By Ombos' ancient quarries glides the wave,
There art once toiled, and rocks their treasure gave.
Edfou's vast pile that frowns, a form of fear,
Within whose courts their huts wild Arabs rear,
Proves, by its awful grandeur, Egypt's creed
Called genius forth, though prompting grovelling deed.
Still Ptolemy's fair temple, Esne shines,
The columns carved with flowers, and palms, and vines,
The portico so graceful, tall, and light,
The zodiac gleaming on the ceiling's height.

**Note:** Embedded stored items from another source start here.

(** C5. Both phones build byte-identical contracts from the same terms: the
    contract one funds is the one the other expects; the other accepts a
    reported output exactly when it is that contract's script with that
    contract's value; and it finds the contract in any funding transaction
    that has that output, in at most 2^32 outputs. *)
Theorem contracts_agree t r ours theirs h sid sid' params c m' :
  build_our_contract (phone t r ours theirs h sid) params = Ok (c, m') →
  let other := phone t (other_role r) theirs ours h sid' in
  expected_their_contract other params = Ok c ∧
  (∀ spk v, verify_their_output other spk v params =
     if decide (spk = c_script_pubkey c ∧ v = c_value c) then Ok (with_their_contract other c)
     else Err ContractMismatch) ∧
  (∀ raw tx, consensus_deserialize raw = inr tx → Z.of_nat (length (output tx)) ≤ 2^32 →
     funding_output c ∈ output tx →
     ∃ i, output tx !! i = Some (funding_output c) ∧
       verify_their_contract other raw params =
         Ok ({| txid := compute_txid tx; vout := Z.of_nat i |}, with_their_contract other c)).
Proof.
  intros Hb other. destruct (agreed_contract _ _ _ _ _ _ sid' _ _ _ Hb) as [_ He].
  pose proof (recv_amount_agreed _ _ _ _ _ _ sid' _ _ _ Hb) as Ha.
  fold other in He, Ha. clearbody other.
  split_and!; [done| |].
  - intros spk v. unfold verify_their_output. rewrite He. simpl. rewrite Ha.
    destruct (decide (spk = c_script_pubkey c)) as [->|Hne].
    + rewrite bool_decide_false by naive_solver. simpl.
      destruct (v =? c_value c) eqn:Hv; zbool; [by rewrite decide_True by done|].
      by rewrite decide_False by naive_solver.
    + rewrite bool_decide_true by done. by rewrite decide_False by naive_solver.
  - intros raw tx Htx Hlen Hin. unfold verify_their_contract. rewrite He, Htx. simpl. rewrite Ha.
    unfold find_exact_output.
    destruct (list_find_elem_of (λ o, script_pubkey o = c_script_pubkey c ∧ value o = c_value c)
      _ _ Hin ltac:(done)) as [[i o] Hf].
    rewrite Hf. simpl. apply list_find_Some in Hf as (Hi & [Hs Hv] & _). exists i.
    apply lookup_lt_Some in Hi as Hlt. unfold index_u32. rewrite Z.mod_small by lia.
    split; [|done]. rewrite Hi. destruct o; simpl in *. by subst.
Qed.

End agreement.

(** ** Atomicity across the two chains

    The two legs are spent on two chains: each has its own spending context
    and evaluator. *)
Section atomic.
Context `{BL : BitcoinLib}.
Context (btc_ctx xbt_ctx : SpendContext).
Context (btc_laws : @SpendLaws BL btc_ctx) (xbt_laws : @SpendLaws BL xbt_ctx).
Context (btc_exec xbt_exec : list BuilderPush → list bool → list bytes → option (list bytes)).
Context (btc_vm : @ScriptVM BL btc_ctx btc_exec) (xbt_vm : @ScriptVM BL xbt_ctx xbt_exec).

(** C6. The participant cannot lose its bitcoin for nothing: whoever spends
    the participant's BTC leg without a signature of the participant's key
    publishes, in that spend's witness, a preimage that
    [preimage_from_witness] finds and that, with the participant's signature,
    opens the initiator's XBT leg. *)
Theorem swap_atomic t initiator participant h sid sid' btc xbt cb mb cx mx w sig :
  build_our_contract (phone t Participant participant initiator h sid) btc = Ok (cb, mb) →
  build_our_contract (phone t Initiator initiator participant h sid') xbt = Ok (cx, mx) →
  @p2wsh_valid BL btc_ctx btc_exec
    (pushes_of (contract_version t) h (snd initiator) (snd participant) (btc_locktime t)) w →
  (∀ s pk, s ∈ w → hash160 pk = hash160 (snd participant) → @check_sig btc_ctx s pk = false) →
  @check_sig xbt_ctx sig (fst participant) = true →
  ∃ p, preimage_from_witness w (hashlock cb) = Some p ∧
    @p2wsh_valid BL xbt_ctx xbt_exec
      (pushes_of (contract_version t) h (fst participant) (fst initiator) (xbt_locktime t))
      (redeem_witness sig (fst participant) p (witness_script cx)).
Proof.
  rewrite !our_leg. simpl. intros (c1 & Hb & [= -> _])%bind_Ok (c2 & Hx & [= -> _])%bind_Ok Hw Hnosig Hsig.
  destruct (@built_spend_reveals BL btc_ctx btc_laws btc_exec btc_vm
    _ _ _ _ _ _ _ _ _ Hb Hw)
    as [(p & Hp & Hh & Hl)|[(_ & s & pk & Hs & _ & Hpk & Hc)|(_ & s & s' & Hs & _ & Hc & _)]].
  - exists p. split; [done|]. eapply (@built_witnesses_open BL xbt_ctx xbt_laws xbt_exec xbt_vm
      _ _ _ _ _ _ _ _ sig sig sig p Hx); [done|done|].
    apply try_build_Ok in Hb as (_ & ->), Hx as (_ & ->). done.
  - by rewrite (Hnosig s pk Hs Hpk) in Hc.
  - by rewrite (Hnosig s (snd participant) Hs eq_refl) in Hc.
Qed.

End atomic.

(** ** Fees of the spends *)
Section fees.
Context `{BitcoinLib}.

(** The fee the code signs at [rate]: the rate capped at 500 sat/vB, the fee
    capped so that the payout keeps [dust]. *)
Definition clamped_fee (c : HtlcContract) (path : HtlcPath) (dust rate : Z) : option Z :=
  (λ fee, Z.min fee (c_value c - dust)) <$>
    to_option (htlc_spend_fee c path (Z.min rate MAX_SWAP_FEERATE_SAT_VB)).

Lemma max_fee_Ok (v dust need have m : Z) :
  ok_or (m ← checked_sub v dust; if 0 <? m then Some m else None) (InsufficientFunds need have) = Ok m ↔
  m = v - dust ∧ dust < v.
Proof.
  unfold checked_sub. destruct (dust <=? v) eqn:E; simpl.
  - destruct (0 <? v - dust) eqn:E2; simpl; zbool; split; [intros [= <-]; lia|intros [-> _]; done|done|lia].
  - zbool. split; [done|lia].
Qed.

Lemma spend_fees_loop_Ok c path dust rates acc fees :
  spend_fees_loop c path dust rates acc = Ok fees → NoDup acc →
  NoDup fees ∧ (rates ≠ [] → dust < c_value c) ∧
  ∀ f, f ∈ fees ↔ f ∈ acc ∨ ∃ r, r ∈ rates ∧ clamped_fee c path dust r = Some f.
Proof.
  revert acc. induction rates as [|r rates IH]; intros acc E Hnd; simpl in E.
  - injection E as <-. split_and!; [done|done|]. intros f. set_solver.
  - apply bind_Ok in E as (full & Hfull & E). apply bind_Ok in E as (need & _ & E).
    apply bind_Ok in E as (m & [-> Hlt]%max_fee_Ok & E).
    assert (Hcl : clamped_fee c path dust r = Some (Z.min full (c_value c - dust))).
    { unfold clamped_fee. by rewrite Hfull. }
    apply IH in E as (Hnd' & _ & Hin); [|case_decide; [done|]; apply NoDup_app; split_and!;
      [done|set_solver|apply NoDup_singleton]].
    split_and!; [done|done|]. intros f. rewrite Hin. case_decide as Hd.
    + split; [intros [?|(r' & ? & ?)]; [by left|right; exists r'; set_solver]|].
      intros [?|(r' & Hr & Hf)]; [by left|]. apply elem_of_cons in Hr as [->|Hr]; [|by eauto].
      left. by simplify_eq.
    + rewrite elem_of_app, list_elem_of_singleton. split.
      * intros [[?| ->]|(r' & ? & ?)]; [by left|right; exists r; set_solver|right; exists r'; set_solver].
      * intros [?|(r' & Hr & Hf)]; [by auto|]. apply elem_of_cons in Hr as [->|Hr]; [|by eauto].
        left; right. by simplify_eq.
Qed.

Lemma spend_fees_Ok c path to rates fees :
  spend_fees c path to rates = Ok fees →
  let dust := minimal_non_dust to in
  NoDup fees ∧ fees ≠ [] ∧ dust < c_value c ∧
  (∀ f, f ∈ fees ↔ ∃ r, r ∈ rates ∧ clamped_fee c path dust r = Some f).
Proof.
  unfold spend_fees. intros (? & Hne%bail_if_Ok%bool_decide_eq_false & E)%bind_Ok.
  destruct rates as [|r rates]; [done|].
  apply (spend_fees_loop_Ok _ _ _ (r :: rates)) in E as E'; [|constructor]. destruct E' as (? & Hd & Hin).
  simpl. split_and!; [done| |by apply Hd|by intros f; rewrite Hin; set_solver].
  simpl in E. apply bind_Ok in E as (full & Hf & _). intros ->.
  destruct (not_elem_of_nil (Z.min full (c_value c - minimal_non_dust to))).
  apply Hin. right. exists r. split; [by left|]. unfold clamped_fee. by rewrite Hf.
Qed.

Lemma spend_fees_loop_defined c path dust rates acc :
  dust < c_value c →
  Forall (λ r, ∃ f, htlc_spend_fee c path (Z.min r MAX_SWAP_FEERATE_SAT_VB) = Ok f ∧ f + dust ≤ u64_max) rates →
  ∃ fees, spend_fees_loop c path dust rates acc = Ok fees.
Proof.
  intros Hd Hr. revert acc. induction Hr as [|r rates (f & Hf & Hov) _ IH]; intros acc; simpl; [by eauto|].
  rewrite Hf. simpl. unfold amount_add, checked_add. rewrite (proj2 (Z.leb_le _ _) Hov). simpl.
  rewrite (proj2 (max_fee_Ok _ _ _ _ (c_value c - dust)) ltac:(done)). apply IH.
Qed.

No priests are here, but see that female train,
Whose mournful voices sigh along the plain;
They sit in groups around the pillar's base,
Their black ayes dim, and sorrow in each face:
Some wake the pipe's soft breath, and others fling
Their slender hands across the cittern's string,
Or twine with henna-flowers their jetty curls —
Ah! sad they look, those banished Almeh girls.*
Sweet maids like them we find engraved on stone,
Who swept their lyres, and danc'd 'round Pharaoh's throne;
And now these children, ages wandered by,
The Moslem's scorn, in lonely exile sigh,
Their graceful dance abhorred, their music's spell
Deemed e'en the voice of Eblis breathed from hell.
Author's Notes:
Edfou: There are two temples at Edfou, founded by Ptolemy Philo- meter, 180 B.C. The towers of the propylon, or principal entrance of the larger building, are one hundred feet high, and covered with sculptures and hieroglyphics. The huts of the modern inhabitants are crowded around these beautiful ruins.
Esne: The Temple of Esne, the Latopolis of the Greeks, was also built by a Ptolemy; it is chiefly famous for its very elegant portico, and the zodiac, resembling that at Tentyra, on its ceiling.